In essence, we are in an era of model specialisation in the global AI roadmap. But the real answer is a bit deeper than this.
“Learning is a process that optimises to the average” – Fabio says. And what this means is that if you collect lots of data which has a very large distribution spread (i.e lots and lots of general data about a broad question), you will never reach the optimal information for a specific question you are asking. And so, in essence, to answer a more specific question, or build a more specific model, you need to optimise your data collection to be tailored around that specific question. The challenge however, is that as you are collecting more of the specialised data, you need to ensure that the original data distribution does not change, so that you don’t change reality. You can think of this challenge as the same frame of mind as “getting so specialised in something that you lose perspective of why you are doing it in the first place” (a challenge to me that seems to summarise a social paradigm within which we exist today).
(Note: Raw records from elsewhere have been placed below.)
(** What precedes an element in the interleaving: what precedes it in its branch, and elements of
    the other branches. *)
Lemma interleave_extends ls t t1 x t2 :
  interleave ls t -> t = t1 ++ x :: t2 ->
  exists i l1 l2, ls !! i = Some (l1 ++ x :: l2)
    /\ extends (fun y => exists j l, j <> i /\ ls !! j = Some l /\ y ∈ l) l1 t1.
Proof.
  intros Hi. revert t1. induction Hi as [n|ls1 y l ls2 t Hi IH]; intros t1 Ht; [by destruct t1|].
  assert (Hgrow : forall j l', (ls1 ++ l :: ls2) !! j = Some l' ->
    exists l'', (ls1 ++ (y :: l) :: ls2) !! j = Some l'' /\ l' ⊆ l'').
  { intros j l' Hj. destruct (decide (j = length ls1)) as [->|Hne].
    - rewrite list_lookup_middle in Hj by done. injection Hj as <-.
      exists (y :: l). rewrite list_lookup_middle by done. split; [done|set_solver].
    - exists l'. split; [|done]. rewrite <- Hj, !lookup_app. destruct (ls1 !! j) eqn:Hlt; [done|].
      apply lookup_ge_None in Hlt. destruct (j - length ls1) eqn:Hm; [lia|done]. }
  destruct t1 as [|z t1]; simplify_eq/=.
  { exists (length ls1), [], l. rewrite list_lookup_middle by done. auto. }
  destruct (IH t1 eq_refl) as (i & l1 & l2 & Hl & He).
  assert (He' : extends (fun u => exists j l', j <> i /\ (ls1 ++ (z :: l) :: ls2) !! j = Some l' /\ u ∈ l') l1 t1).
  { eapply extends_impl; [|exact He]. intros u (j & l' & Hj & Hl' & Hu).
    destruct (Hgrow j l' Hl') as (l'' & Hl'' & Hsub). exists j, l''. auto. }
  destruct (decide (i = length ls1)) as [->|Hne].
  - rewrite list_lookup_middle in Hl by done. injection Hl as ->.
    exists (length ls1), (z :: l1), l2. rewrite list_lookup_middle by done. auto.
  - exists i, l1, l2. split.
    + rewrite <- Hl, !lookup_app. destruct (ls1 !! i) eqn:Hlt; [done|].
      apply lookup_ge_None in Hlt. destruct (i - length ls1) eqn:Hm; [lia|done].
    + apply extends_insert; [|done]. exists (length ls1), (z :: l).
      rewrite list_lookup_middle by done. set_solver.
Qed.

(** *** History-dependent safety

    [justified J h t]: every element of [t] satisfies [J] with respect to what precedes it,
    [h] being what precedes [t]. *)
Definition justified (J : X -> list X -> Prop) (h t : list X) : Prop :=
  forall t1 x t2, t = t1 ++ x :: t2 -> J x (h ++ t1).

Definition history_monotone (J : X -> list X -> Prop) : Prop :=
  forall x h h', J x h -> h `sublist_of` h' -> J x h'.

Context (J : X -> list X -> Prop).

Lemma justified_nil h : justified J h [].
Proof. intros t1 x t2 Ht. by destruct t1. Qed.

Lemma justified_cons h x t : justified J h (x :: t) <-> J x h /\ justified J (h ++ [x]) t.
Proof.
  split.
  - intros Hj. split; [rewrite <- (app_nil_r h); by apply (Hj [] x t)|].
    intros t1 y t2 ->. rewrite <- (assoc_L (++)). by apply (Hj (x :: t1) y t2).
  - intros [Hx Hj] [|z t1] y t2 Ht; simplify_eq/=; [by rewrite app_nil_r|].
    specialize (Hj t1 y t2 eq_refl). by rewrite <- (assoc_L (++)) in Hj.
Qed.

Lemma justified_app h t u : justified J h (t ++ u) <-> justified J h t /\ justified J (h ++ t) u.
Proof.
  revert h. induction t as [|x t IH]; intros h; simpl.
  - rewrite app_nil_r. split; [|tauto]. intros Hj; split; [apply justified_nil|done].
  - rewrite !justified_cons, IH, <- (assoc_L (++)). simpl. tauto.
Qed.

Lemma justified_monotone h h' t :
  history_monotone J -> h `sublist_of` h' -> justified J h t -> justified J h' t.
Proof.
  intros HJ Hs Hj t1 x t2 ->. eapply HJ; [by apply (Hj t1 x t2)|]. by apply sublist_app.
Qed.

(** Branches that are justified each in its own way: what justifies an action in its branch has to
    justify it when actions of the other branches come in between. *)
Lemma justified_interleave_by (Js : nat -> X -> list X -> Prop) h ls t :
  interleave ls t -> (forall i l, ls !! i = Some l -> justified (Js i) h l) ->
  (forall i x l1 t1, is_Some (ls !! i) -> Js i x (h ++ l1) ->
     extends (fun y => exists j h', j <> i /\ is_Some (ls !! j) /\ Js j y h') l1 t1 -> J x (h ++ t1)) ->
  justified J h t.
Proof.
  intros Hi Hls Hlift t1 x t2 ->.
  destruct (interleave_extends _ _ _ _ _ Hi eq_refl) as (i & l1 & l2 & Hl & He).
  eapply (Hlift i); [by eexists|by apply (Hls i _ Hl l1 x l2)|].
  eapply extends_impl; [|exact He]. intros y (j & l & Hj & Hlj & Hy).
  apply list_elem_of_split in Hy as (u1 & u2 & ->). exists j, (h ++ u1). split_and!; [done|by eexists|].
  by apply (Hls j _ Hlj u1 y u2).
Qed.

(** *** Running balances

    [dips_at_most d w t]: no prefix of [t] has a total weight below [-d]. *)
Definition weight (w : X -> Z) (t : list X) : Z := foldr (fun x s => w x + s)%Z 0%Z t.

Definition dips_at_most (d : nat) (w : X -> Z) (t : list X) : Prop :=
  forall t1 t2, t = t1 ++ t2 -> (- Z.of_nat d <= weight w t1)%Z.

Context (w : X -> Z).

Lemma weight_app t u : weight w (t ++ u) = (weight w t + weight w u)%Z.
Proof. induction t; simpl; lia. Qed.

#[export] Instance weight_Permutation : Proper ((≡ₚ) ==> (=)) (weight w).
Proof. induction 1; simpl; lia. Qed.

Lemma dips_at_most_nil d : dips_at_most d w [].
Proof. intros [|] ? Ht; simplify_eq/=. lia. Qed.

Lemma dips_at_most_app d t u :
  dips_at_most d w t -> weight w t = 0%Z -> dips_at_most d w u -> dips_at_most d w (t ++ u).
Proof.
  intros Ht H0 Hu t1 t2 Heq. apply app_eq_inv in Heq as [(k & -> & ->)|(k & -> & ->)].
  - by apply (Ht t1 k).
  - rewrite weight_app. pose proof (Hu k t2 eq_refl). lia.
Qed.

Lemma dips_at_most_interleave ls t :
  interleave ls t -> Forall (dips_at_most 0 w) ls -> dips_at_most 0 w t.
Proof.
  intros Hi Hls t1 t2 ->. apply interleave_prefix in Hi as (ls1 & Hf & ->).
  clear t1 t2. induction Hf as [|l1 l ls1 ls [k ->] Hf IH]; simpl; [done|].
  rewrite weight_app. apply Forall_cons in Hls as [Hl Hls].
  specialize (IH Hls). pose proof (Hl l1 k eq_refl). simpl in *. lia.
Qed.

End interleaving.

#[export] Hint Resolve justified_nil dips_at_most_nil dips_at_most_app : outbox.

(** ** Safety of programs

    [wp env J h m Q]: started after the history [h], in every execution whose actions get
    results [env] allows, [m] performs only actions that [J] justifies by what precedes them,
    and [Q] holds of the final history and the result. *)
Section wp.
Context {C : Type} {R : C -> Type} (env : action R -> Prop) (J : action R -> list (action R) -> Prop).

Definition wp {E A} (h : list (action R)) (m : io R E A)
    (Q : list (action R) -> A -> Prop) : Prop :=
  forall tr a, exec m tr a -> Forall env tr -> justified J h tr /\ Q (h ++ tr) a.

Lemma wp_ret {E A} h (a : A) (Q : _ -> A -> Prop) : Q h a -> wp h (Ret (E := E) a) Q.
Proof. intros HQ tr b [-> ->] _. rewrite app_nil_r. auto with outbox. Qed.

Lemma wp_act {E A} h c (k : R c -> io R E A) Q :
  (forall r, env (existT c r) -> J (existT c r) h /\ wp (h ++ [existT c r]) (k r) Q) ->
  wp h (Act c k) Q.
Proof.
  intros Hk tr a (r & tr' & -> & He)%exec_Act [Hr Htr]%Forall_cons.
  destruct (Hk r Hr) as [HJ Hw]. destruct (Hw tr' a He Htr) as [Hj HQ].
  rewrite <- (assoc_L (++)) in HQ. split; [by apply justified_cons|done].
Qed.

Lemma wp_bind {E A B} h (m : io R E A) (f : A -> io R E B) Q :
  wp h m (fun h' a => wp h' (f a) Q) -> wp h (bind m f) Q.
Proof.
  intros Hm tr b (tr1 & tr2 & a & -> & H1 & H2)%exec_bind [Ht1 Ht2]%Forall_app.
  destruct (Hm _ _ H1 Ht1) as [Hj Hf]. destruct (Hf _ _ H2 Ht2) as [Hj' HQ].
  split; [by apply justified_app|by rewrite (assoc_L (++))].
Qed.

Lemma wp_mono {E A} h (m : io R E A) (Q Q' : _ -> A -> Prop) :
  wp h m Q -> (forall h' a, h `prefix_of` h' -> Q h' a -> Q' h' a) -> wp h m Q'.
Proof.
  intros Hm HQ tr a He Ht. destruct (Hm tr a He Ht). split; [done|].
  apply HQ; [by apply prefix_app_r|done].
Qed.

Lemma wp_perform {E} h c (Q : _ -> R c -> Prop) :
  (forall r, env (existT c r) -> J (existT c r) h /\ Q (h ++ [existT c r]) r) ->
  wp h (perform (E := E) c) Q.
Proof. intros Hr. apply wp_act. intros r He. split; [by apply Hr|]. apply wp_ret. by apply Hr. Qed.

(** Loop rules: the invariant speaks of the items done and the items left. *)
Lemma wp_for_loop {E T S B} (xs : list T) (body : S -> T -> io R E (S + B))
    (I : list T -> list T -> list (action R) -> S -> Prop) (Q : list (action R) -> S + B -> Prop)
    h s :
  I [] xs h s ->
  (forall done x rest h s, xs = done ++ x :: rest -> I done (x :: rest) h s ->
    wp h (body s x) (fun h' r =>
      match r with inl s' => I (done ++ [x]) rest h' s' | inr b => Q h' (inr b) end)) ->
  (forall h s, I xs [] h s -> Q h (inl s)) ->
  wp h (for_loop xs body s) Q.
Proof.
  intros HI Hbody HQ.
  assert (Hgen : forall rest done h s, xs = done ++ rest -> I done rest h s ->
    wp h (for_loop rest body s) Q); [|by apply (Hgen xs [])].
  clear HI h s. induction rest as [|x rest IH]; intros done h s Hxs HI; simpl.
  - apply wp_ret, HQ. by rewrite app_nil_r in Hxs; subst.
  - apply wp_bind. eapply wp_mono; [by eapply Hbody|].
    intros h' [s'|b] _ Hr; [|by apply wp_ret].
    eapply (IH (done ++ [x])); [|done]. by rewrite <- (assoc_L (++)).
Qed.
Definition sqsMessageAttributeValue (v : value) : error + MessageAttribute :=
  match Object v with
  | None => inl (ErrText "must be a MessageAttributeValue object")
  | Some o =>
      let? dataType := requiredString o "DataType" in
      let? stringValue := optionalString o "StringValue" in
      let? binaryValue := optionalBase64 o "BinaryValue" in
      if bool_decide (is_Some (o !! "StringListValues")) then
        inl (ErrText "StringListValues is reserved by SQS and not supported")
      else if bool_decide (is_Some (o !! "BinaryListValues")) then
        inl (ErrText "BinaryListValues is reserved by SQS and not supported")
      else inr (mk_attribute dataType stringValue binaryValue)
  end.

(** The loop of [sqsAttributes] over the object's entries in the order [range] yields. *)
Fixpoint convert_attributes (entries : list (string * value))
    (converted : gmap string MessageAttribute) : error + gmap string MessageAttribute :=
  match entries with
  | [] => inr converted
  | (name, raw) :: rest =>
      match sqsMessageAttributeValue raw with
      | inl err =>
          inl (ErrWraps ("malformed event options: attribute " +:+ name +:+ ": " +:+ error_text err)
                 [ErrMalformedOptions; err])
      | inr attr => convert_attributes rest (<[name := attr]> converted)
      end
  end.

(** A nil map is [None]. *)
Definition sqsAttributes (o : Options) : error + option (gmap string MessageAttribute) :=
  match Values o !! "attributes" with
  | None | Some VNil => inr None
  | Some v =>
      match Object v with
      | None => inl (malformed "attributes must be an object")
      | Some attributes =>
          let? converted := convert_attributes (range attributes) ∅ in inr (Some converted)
      end
  end.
In Fabio’s work, he is trying to answer these specific questions about the weather by building a cloud data lake (essentially a huge store of information in the cloud) to collect all the relevant information to his questions from sources such as the Navy and Aeronautics. And, whilst this is currently early stage in yet identifying the data required to build the training models, weather prediction is a field that implicates nearly every major industry.
The smart should very much be paying attention to innovations in this space, whilst, the wise should very much be paying attention to the broader battle between generalisation and specialisation.